To do: From the data below, repeat exactly the lines from the line with "induction l as [|y" to the line with "(** ** Strings *)", both included.
:: Recorded data
(* ===== verification/Text.v ===== *)
(** * Strings and ordered iteration

    Rust compares strings byte by byte and iterates a [BTreeMap] or [BTreeSet] in
    key order.  This file has that order, the entries of a map and the elements
    of a set in that order, and the string functions the components share. *)

From Stdlib Require Import OrderedTypeEx.
From stdpp Require Import base gmap list strings numbers sorting.
From S2P Require Import Prelude.
Open Scope string_scope.
Open Scope list_scope.

(** ** The order of strings *)

Definition string_le (a b : string) : Prop := String.leb a b = true.

#[export] Instance string_le_dec : RelDecision string_le.
Proof. intros a b. unfold string_le. apply _. Defined.

#[export] Instance string_le_total : Total string_le.
Proof. intros a b. apply String.leb_total. Qed.

#[export] Instance string_le_antisymm : AntiSymm (=) string_le.
Proof. intros a b. apply String.leb_antisym. Qed.

Lemma ascii_compare_lt_trans a b c :
  Ascii.compare a b = Lt → Ascii.compare b c = Lt → Ascii.compare a c = Lt.
Proof. unfold Ascii.compare. rewrite !N.compare_lt_iff. lia. Qed.

Lemma ascii_compare_eq a b : Ascii.compare a b = Eq → a = b.
Proof. apply Ascii.compare_eq_iff. Qed.

Lemma ascii_compare_refl a : Ascii.compare a a = Eq.
Proof. apply N.compare_refl. Qed.

Lemma string_compare_lt_trans a b c :
  String.compare a b = Lt → String.compare b c = Lt → String.compare a c = Lt.
Proof.
  revert b c. induction a as [|x a IH]; intros [|y b] [|z c]; simpl; try done.
  destruct (Ascii.compare x y) eqn:E1; [apply ascii_compare_eq in E1 as <-| |done].
  - destruct (Ascii.compare x z); [apply IH|done..].
  - destruct (Ascii.compare y z) eqn:E2; [apply ascii_compare_eq in E2 as <-| |done].
    + by rewrite E1.
    + by rewrite (ascii_compare_lt_trans x y z).
Qed.

Lemma string_compare_refl a : String.compare a a = Eq.
Proof. induction a as [|x a IH]; simpl; [done|]. by rewrite ascii_compare_refl. Qed.

Lemma string_le_alt a b : string_le a b ↔ a = b ∨ String.compare a b = Lt.
Proof.
  unfold string_le, String.leb. destruct (String.compare a b) eqn:E; split; try done; auto.
  - intros _. left. by apply String.compare_eq_iff.
  - intros [->|]; [|done]. by rewrite string_compare_refl in E.
Qed.

#[export] Instance string_le_trans : Transitive string_le.
Proof.
  intros a b c. rewrite !string_le_alt. intros [->|H1] [->|H2]; auto.
  right. by eapply string_compare_lt_trans.
Qed.

(** ** Ordered iteration *)

(** A [BTreeSet] of strings collected from a list, in order. *)
Definition sort_strings (l : list string) : list string := merge_sort string_le (remove_dups l).

Lemma elem_of_sort_strings x l : x ∈ sort_strings l ↔ x ∈ l.
Proof. unfold sort_strings. by rewrite merge_sort_Permutation, elem_of_remove_dups. Qed.

Lemma sort_strings_ext l k : (∀ x, x ∈ l ↔ x ∈ k) → sort_strings l = sort_strings k.
Proof.
  intros H. apply (StronglySorted_unique string_le); [apply StronglySorted_merge_sort; apply _..|].
  unfold sort_strings. rewrite !merge_sort_Permutation.
  apply NoDup_Permutation; [apply NoDup_remove_dups..|]. intros x. by rewrite !elem_of_remove_dups.
Qed.

(** The entries of a map with string keys, by key. *)
Section entries.
Context {A : Type}.

Definition key_le (a b : string * A) : Prop := string_le a.1 b.1.

#[export] Instance key_le_dec : RelDecision key_le.
Proof. intros a b. unfold key_le. apply _. Defined.

#[export] Instance key_le_total : Total key_le.
Proof. intros a b. apply (total string_le). Qed.

#[export] Instance key_le_trans : Transitive key_le.
Proof. intros a b c. apply (transitivity (R := string_le)). Qed.

Definition entries (m : gmap string A) : list (string * A) := merge_sort key_le (map_to_list m).

Lemma elem_of_entries m k x : (k, x) ∈ entries m ↔ m !! k = Some x.
Proof. unfold entries. by rewrite merge_sort_Permutation, elem_of_map_to_list. Qed.

Lemma entries_sorted m : StronglySorted key_le (entries m).
Proof. apply StronglySorted_merge_sort; apply _. Qed.

Lemma entries_keys_NoDup m : NoDup (entries m).*1.
Proof. unfold entries. rewrite merge_sort_Permutation. apply NoDup_fst_map_to_list. Qed.

Lemma entries_inj m m' : entries m = entries m' → m = m'.
Proof.
  intros H. apply map_eq. intros k. apply option_eq. intros x. by rewrite <-!elem_of_entries, H.
Qed.
End entries.

(** The entries of a map with numeric keys, by key. *)
Section id_entries.
Context {A : Type}.

Definition id_le (a b : N * A) : Prop := (a.1 ≤ b.1)%N.

#[export] Instance id_le_dec : RelDecision id_le.
Proof. intros a b. unfold id_le. apply _. Defined.

Definition id_entries (m : gmap N A) : list (N * A) := merge_sort id_le (map_to_list m).

Lemma elem_of_id_entries m k x : (k, x) ∈ id_entries m ↔ m !! k = Some x.
Proof. unfold id_entries. by rewrite merge_sort_Permutation, elem_of_map_to_list. Qed.

Lemma elem_of_id_keys m k : k ∈ (id_entries m).*1 ↔ is_Some (m !! k).
Proof.
  rewrite list_elem_of_fmap. split.
  - intros ([k' x]&->&H%elem_of_id_entries). by exists x.
  - intros [x H%elem_of_id_entries]. by exists (k, x).
Qed.
End id_entries.

(** [l.sort_by(..)]: a stable sort; [le] is the negation of [Ordering::Greater]. *)
Section stable_sort.
Context {A : Type} (le : A → A → bool).

Fixpoint insert_stable (x : A) (l : list A) : list A :=
  match l with
  | [] => [x]
  | y :: l => if le x y then x :: y :: l else y :: insert_stable x l
  end.

Definition stable_sort (l : list A) : list A := foldr insert_stable [] l.

Lemma insert_stable_perm x l : insert_stable x l ≡ₚ x :: l.
Proof.
  induction l as [|y l IH]; simpl; [done|]. destruct (le x y); [done|]. rewrite IH. apply Permutation_swap.
Qed.

Lemma stable_sort_perm l : stable_sort l ≡ₚ l.
Proof. induction l as [|x l IH]; simpl; [done|]. by rewrite insert_stable_perm, IH. Qed.

Lemma stable_sort_nil l : stable_sort l = [] → l = [].
Proof. intros H. apply Permutation_nil. rewrite <-H. apply stable_sort_perm. Qed.

Context (le_total : ∀ x y, le x y = false → le y x = true)
        (le_trans : ∀ x y z, le x y = true → le y z = true → le x z = true).

Lemma insert_stable_sorted x l : StronglySorted le l → StronglySorted le (insert_stable x l).
Proof.
  induction 1 as [|y l Hl IH Hy]; simpl; [by repeat constructor|].
  destruct (le x y) eqn:E.
  - constructor; [by constructor|]. constructor; [by rewrite E|].
    eapply Forall_impl; [exact Hy|]. intros z Hz%Is_true_true. apply Is_true_true. by eapply le_trans.
  - constructor; [done|]. rewrite insert_stable_perm. constructor; [|done]. apply Is_true_true. by apply le_total.
Qed.

Lemma stable_sort_sorted l : StronglySorted le (stable_sort l).
Proof. induction l as [|x l IH]; simpl; [constructor|]. by apply insert_stable_sorted. Qed.

(** Lists without ties have one sorted arrangement. *)
Lemma stable_sort_unique l k :
  l ≡ₚ k → (∀ x y, x ∈ l → y ∈ l → le x y = true → le y x = true → x = y) →
  stable_sort l = stable_sort k.
Proof.
  intros Hp Hties. apply (StronglySorted_unique_strong le).
  - intros x y. rewrite !stable_sort_perm, <-Hp. intros Hx Hy H1%Is_true_true H2%Is_true_true. by apply Hties.
  - apply stable_sort_sorted.
  - apply stable_sort_sorted.
  - by rewrite !stable_sort_perm.
Qed.
End stable_sort.

(** ** Strings *)

(** [parts.join(separator)] *)
Fixpoint join (separator : string) (parts : list string) : string :=
  match parts with
  | [] => ""
  | [p] => p
  | p :: parts => p +:+ separator +:+ join separator parts
  end.

(** The parts of a string between occurrences of a character. *)
Fixpoint split_on (c : Ascii.ascii) (s : string) : list string :=
  match s with
  | EmptyString => [""]
  | String x s =>
      if bool_decide (x = c) then "" :: split_on c s
      else match split_on c s with
           | [] => [String x ""]
           | p :: ps => String x p :: ps
           end
  end.

Lemma string_length_app a b : String.length (a +:+ b) = (String.length a + String.length b)%nat.
Proof. induction a as [|c a IH]; [done|]. exact (f_equal S IH). Qed.

(** [s.starts_with(prefix)] *)
Fixpoint starts_with (prefix s : string) : bool :=
  match prefix, s with
  | EmptyString, _ => true
  | String a prefix, String b s => bool_decide (a = b) && starts_with prefix s
  | _, _ => false
  end.

(** [char::is_whitespace] on one byte; the multi-byte white-space characters
    do not occur in version requirements. *)
Definition is_whitespace (c : Ascii.ascii) : bool :=
  let n := Ascii.N_of_ascii c in
  bool_decide (n = 32)%N || (bool_decide (9 ≤ n)%N && bool_decide (n ≤ 13)%N).

Fixpoint trim_start (s : string) : string :=
  match s with
  | EmptyString => ""
  | String c rest => if is_whitespace c then trim_start rest else s
  end.

(** [s.strip_prefix(prefix)] *)
Fixpoint strip_prefix (prefix s : string) : option string :=
  match prefix, s with
  | EmptyString, s => Some s
  | String c prefix, String c' s => if bool_decide (c = c') then strip_prefix prefix s else None
  | String _ _, EmptyString => None
  end.

(** [str::from_utf8]: the well-formed byte sequences of the Unicode standard. *)
Definition byte_between (low high : N) (b : Byte.byte) : bool :=
  bool_decide (low ≤ Byte.to_N b)%N && bool_decide (Byte.to_N b ≤ high)%N.

Definition continuation : Byte.byte → bool := byte_between 128 191.

(** The second byte of a character of three or four bytes, by its first. *)
Definition second_of_three (b0 b1 : Byte.byte) : bool :=
  (byte_between 224 224 b0 && byte_between 160 191 b1) || (byte_between 225 236 b0 && continuation b1) ||
  (byte_between 237 237 b0 && byte_between 128 159 b1) || (byte_between 238 239 b0 && continuation b1).
Definition second_of_four (b0 b1 : Byte.byte) : bool :=
  (byte_between 240 240 b0 && byte_between 144 191 b1) || (byte_between 241 243 b0 && continuation b1) ||
  (byte_between 244 244 b0 && byte_between 128 143 b1).

Fixpoint utf8_valid (l : list Byte.byte) : bool :=
  match l with
  | [] => true
  | b0 :: l0 =>
      if byte_between 0 127 b0 then utf8_valid l0
      else match l0 with
           | [] => false
           | b1 :: l1 =>
               if byte_between 194 223 b0 then continuation b1 && utf8_valid l1
               else match l1 with
                    | [] => false
                    | b2 :: l2 =>
                        if second_of_three b0 b1 then continuation b2 && utf8_valid l2
                        else match l2 with
                             | [] => false
                             | b3 :: l3 => second_of_four b0 b1 && continuation b2 && continuation b3 && utf8_valid l3
                             end
                    end
           end
  end.

Definition from_utf8 (l : list Byte.byte) : option string :=
  if utf8_valid l then Some (String.string_of_list_byte l) else None.

Example utf8_samples :
  map utf8_valid [[Byte.x41]; [Byte.xc3; Byte.xa9]; [Byte.xe2; Byte.x82; Byte.xac]; [Byte.xf0; Byte.x9f; Byte.x98; Byte.x80]] = [true; true; true; true] ∧
  map utf8_valid [[Byte.xc0; Byte.x80]; [Byte.xed; Byte.xa0; Byte.x80]; [Byte.xf4; Byte.x90; Byte.x80; Byte.x80]; [Byte.x80]; [Byte.xe2; Byte.x82]] =
    [false; false; false; false; false].
Proof. vm_compute. done. Qed.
::::
Answer box:
  induction l as [|y l IH]; simpl; [done|]. destruct (le x y); [done|]. rewrite IH. apply Permutation_swap.
Qed.

Lemma stable_sort_perm l : stable_sort l ≡ₚ l.
Proof. induction l as [|x l IH]; simpl; [done|]. by rewrite insert_stable_perm, IH. Qed.

Lemma stable_sort_nil l : stable_sort l = [] → l = [].
Proof. intros H. apply Permutation_nil. rewrite <-H. apply stable_sort_perm. Qed.

Context (le_total : ∀ x y, le x y = false → le y x = true)
        (le_trans : ∀ x y z, le x y = true → le y z = true → le x z = true).

Lemma insert_stable_sorted x l : StronglySorted le l → StronglySorted le (insert_stable x l).
Proof.
  induction 1 as [|y l Hl IH Hy]; simpl; [by repeat constructor|].
  destruct (le x y) eqn:E.
  - constructor; [by constructor|]. constructor; [by rewrite E|].
    eapply Forall_impl; [exact Hy|]. intros z Hz%Is_true_true. apply Is_true_true. by eapply le_trans.
  - constructor; [done|]. rewrite insert_stable_perm. constructor; [|done]. apply Is_true_true. by apply le_total.
Qed.

Lemma stable_sort_sorted l : StronglySorted le (stable_sort l).
Proof. induction l as [|x l IH]; simpl; [constructor|]. by apply insert_stable_sorted. Qed.

(** Lists without ties have one sorted arrangement. *)
Lemma stable_sort_unique l k :
  l ≡ₚ k → (∀ x y, x ∈ l → y ∈ l → le x y = true → le y x = true → x = y) →
  stable_sort l = stable_sort k.
Proof.
  intros Hp Hties. apply (StronglySorted_unique_strong le).
  - intros x y. rewrite !stable_sort_perm, <-Hp. intros Hx Hy H1%Is_true_true H2%Is_true_true. by apply Hties.
  - apply stable_sort_sorted.
  - apply stable_sort_sorted.
  - by rewrite !stable_sort_perm.
Qed.
End stable_sort.

(** ** Strings *)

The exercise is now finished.